This is yet another example of AT&T failing a large enterprise customer. While this post has nothing to-do with all the recent hubbub around AT&T’s new “5G E” marketing campaign it highlights the continued challenges enterprises have in dealing with large telecom carriers that either just don’t care or simply just don’t have the ability to operate and manage large scale networks effectively.
The incident started as most incidents start… a call from the Help Desk alerting that there was a lot of red on the network dashboard and e-mail alerts were flowing in by the hundreds. In this case I got a call from one of my network engineer’s informing me that the primary AT&T AVPN/MPLS link into our primary Data Center was down and had been down for almost 60 minutes. That was very unwelcome news as it would significantly impact a large portion of our user base and a number of business critical applications.
While AT&T was supposedly “testing” the circuit my team and I went about re-routing traffic through a secondary Data Center that was still connected to the AT&T AVPN/MPLS network. From our secondary Data Center traffic could flow on a dedicated WAN link to our primary Data Center. That effort of dealing with BGP and EIGRP route maps and policies took about 2 hours to get the majority of traffic re-routed and working again although the re-route was adding about 140ms round-trip time to every IP packet as it needed to traverse the US West coast instead of the US East coast. We have firewalls all throughout the WAN layer so asynchronous routing will cause all sorts of issues and problems and since we also have some DMVPN sprinkled in there some care and planning was needed to successfully re-route traffic.
At the 3 hour mark AT&T had declared that the circuit was good and that there were no issues found on the circuit. The technician explained that we should “verify power”. At the 7 hour mark AT&T would be telling us that their last mile provider, Verizon, had de-provisioned the 1Gbps transport, and that was the cause of our outage.

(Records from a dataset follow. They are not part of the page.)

(* ===== verification/GcmProofs.v ===== *)
(** * core/crypto/aes-gcm.c: the implementation is the mode of SP 800-38D

    The standard for a block cipher [E] under a key, the invariants of the streams,
    and the properties. *)
From S2P Require Import Prelude Ghash GhashProofs Gcm.

Local Open Scope Z_scope.

(** ** NIST SP 800-38D

    [inc] is the increment of a counter block. *)
Section standard.
Context (E : list Z → list Z) (inc : list Z → list Z).

Definition gf_mul_block (h x : list Z) : list Z := be_bytes 16 (gf_mul (be_value x) (be_value h)).

(** GHASH with multiplication [f], from the state [y], over the first [n] blocks. *)
Fixpoint ghash_n (f : list Z → list Z) (n : nat) (y l : list Z) : list Z :=
  match n with
  | O => y
  | S n => ghash_n f n (f (internal_aes_gcm_xor_block y (take 16 l))) (drop 16 l)
  end.

Definition GHASH (f : list Z → list Z) (l : list Z) : list Z := ghash_n f (length l / 16) (zeros 16) l.

Definition pad16 (l : list Z) : list Z := l ++ zeros ((16 - length l mod 16) mod 16).

(** The counter block [i] after [j0], and the key stream from byte 0 of block 1 on. *)
Definition counter_block (j0 : list Z) (i : nat) : list Z := Nat.iter i inc j0.
Definition stream (j0 : list Z) (i : nat) : Z := nth (i mod 16) (E (counter_block j0 (S (i / 16)))) 0.
Definition GCTR (j0 : list Z) (i : nat) (x : list Z) : list Z := imap (λ k b, Z.lxor (stream j0 (i + k)) b) x.

(** The two 64-bit lengths in bits. *)
Definition lengths (a c : list Z) : list Z :=
  be_bytes 8 (8 * Z.of_nat (length a)) ++ be_bytes 8 (8 * Z.of_nat (length c)).

Definition pre_counter (f : list Z → list Z) (iv : list Z) : list Z :=
  if (length iv =? 12)%nat then iv ++ [0; 0; 0; 1] else GHASH f (pad16 iv ++ lengths [] iv).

Thankfully Verizon was able to re-provision the circuit within 20 minutes. Although it would take AT&T and Verizon another 9 hours before they could commit that the circuit wouldn’t be “automatically” de-provisioned again the following night.
I truly miss the days of un-managed dark fiber where all I needed to worry about were fiber breaks and my own gear… while we had a number of fiber breaks they were fairly infrequent and in the majority of cases there were quickly remedied within 2 hours – I can’t even get a call back from AT&T in under 2 hours, forget about resolution in under 2 hours.
What story do you have to share regarding any telecom carriers?
Cheers!
Patrick says
Hi Michael,
I can recommend Orange Business Services as a very good service provider especially their Business VPN products with managed CPE. In this case, if you have a problem, they just asked to check the cabling/power and LED status and for a reboot of the CPE. If the problem then still exist their get in contact with their partners and solve the issue quickly (quiet often ;). What I really like about OBS is their customer oriented work attitude. One of the best B2B relationship I had in the last 15 years of working in IT.
Best Regards,
Patrick
Michael McNamara says
Thanks for the recommendation Patrick.
Avery Abbott says
I feel your pain. More than once I’ve lost a VPLS WAN circuit due to a miscommunication between Big CenturyLink and LEC CenturyLink. It’s hilarious when CenturyLink says that CenturyLink is to blame, except that my circuit is still down…
Michael McNamara says
We have the same issue with AT&T… AT&T East blaming AT&T West (SBC), or having AT&T IP transport team blaming the LEC when SBC (AT&T) is the LEC.
Thanks for the comment Avery!
Tom says
Had this happen last? (it all runs together at this point) year. We have a T1 that handles a backup DNS server. Got an alarm that connectivity was lost with the server. It’s an AT&T Managed Service connection that uses Verizon for the local loop on our end. Turns out that Verizon just de-provisioned the circuit. It took 2 days to get it operational.
Del Bullion says
I am regularly asked to recommend a service provider. Whenever I am asked who do I like my response is always, “Whoever I am not fighting with today.”